== PROVIDED DATA ==
Lemma pass_step_finished s s' :
  pass_step s s' → app_state s' = Finished → app_state s ≠ Finished →
  app_state s = Playing ∧ answered s = true ∧
  (current_idx s + 1)%nat = length (selected_q s) ∧ history s' = history s.
Proof.
  intros Hstep Hfin Hnot.
  destruct Hstep as [s|s|u md pool num s s' Hidle Hnum Hstart|s Hidle|q a s Hplay Hq Ha
                    |s Hplay Ha Hlt|s Hplay Ha Hlast|u s Hfin'|u s Hfin'];
    simpl in *; try done.
  - unfold start_quiz in Hstart. destruct (random_sample _ _ _); [|done].
    injection Hstart as <-. done.
  - unfold answered_state, append_record in Hfin. simpl in Hfin.
    rewrite grade_app_state in Hfin. simpl in Hfin. congruence.
Qed.

Lemma grade_history_file q a c s :
  history_file (disk (grade q a c s)) = history_file (disk s).
Proof. unfold grade. repeat (case_match; simpl; try done). Qed.

(** A pass that does not begin in the finished state leaves the history
    alone: its entries, the traces they refer to, and the file. *)
Lemma pass_step_history_kept s s' :
  pass_step s s' → heap_ok s → app_state s ≠ Finished →
  history s' = history s ∧
  history_value s' = history_value s ∧
  history_file (disk s') = history_file (disk s).
Proof.
  intros Hstep (Hloc & Hhist & Hfresh) Hnot. unfold history_value.
  destruct Hstep as [s|s|u md pool num s s' Hidle Hnum Hstart|s Hidle|q a s Hplay Hq Ha
                    |s Hplay Ha Hlt|s Hplay Ha Hlast|u s Hfin|u s Hfin];
    simpl; try done.
  - unfold start_quiz in Hstart. destruct (random_sample _ _ _); [|done].
    injection Hstart as <-. simpl. by rewrite history_value_alloc.
  - rewrite grade_heap, grade_session_records, grade_history, grade_history_file.
    simpl. split; [done|]. split; [|done].
    apply history_value_alter. by apply Hfresh.
Qed.

(** A pass without a click that does not show the finished page leaves
    the history alone. *)
Lemma script_pass_quiet_history u s :
  clicked u = None →
  app_state s ≠ Finished ∨ page u = PageHome →
  history (script_pass u s).2 = history s ∧
  history_value (script_pass u s).2 = history_value s ∧
  history_file (disk (script_pass u s).2) = history_file (disk s).
Proof.
  intros Hc Hshown. unfold script_pass. rewrite !pressed_unclicked by done.
  destruct (is_home (page u) && negb (is_playing (app_state s))) eqn:Hhome.
  { unfold home_block. by destruct (all_questions u). }
  destruct (app_state s) eqn:Hst.
  - destruct (idle_block_unclicked u s Hc) as [->|(_ & _ & _ & ->)]; done.
  - by rewrite playing_block_quiet.
  - destruct Hshown as [?|Hpage]; [done|]. by rewrite Hpage in Hhome.
Qed.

== TASK TO COMPLETE ==
Only the lines holding the string "Hstep" are needed; copy each of them from the material above.

== FINISHED TASK ==
  intros Hstep Hfin Hnot.
  destruct Hstep as [s|s|u md pool num s s' Hidle Hnum Hstart|s Hidle|q a s Hplay Hq Ha
  intros Hstep (Hloc & Hhist & Hfresh) Hnot. unfold history_value.
  destruct Hstep as [s|s|u md pool num s s' Hidle Hnum Hstart|s Hidle|q a s Hplay Hq Ha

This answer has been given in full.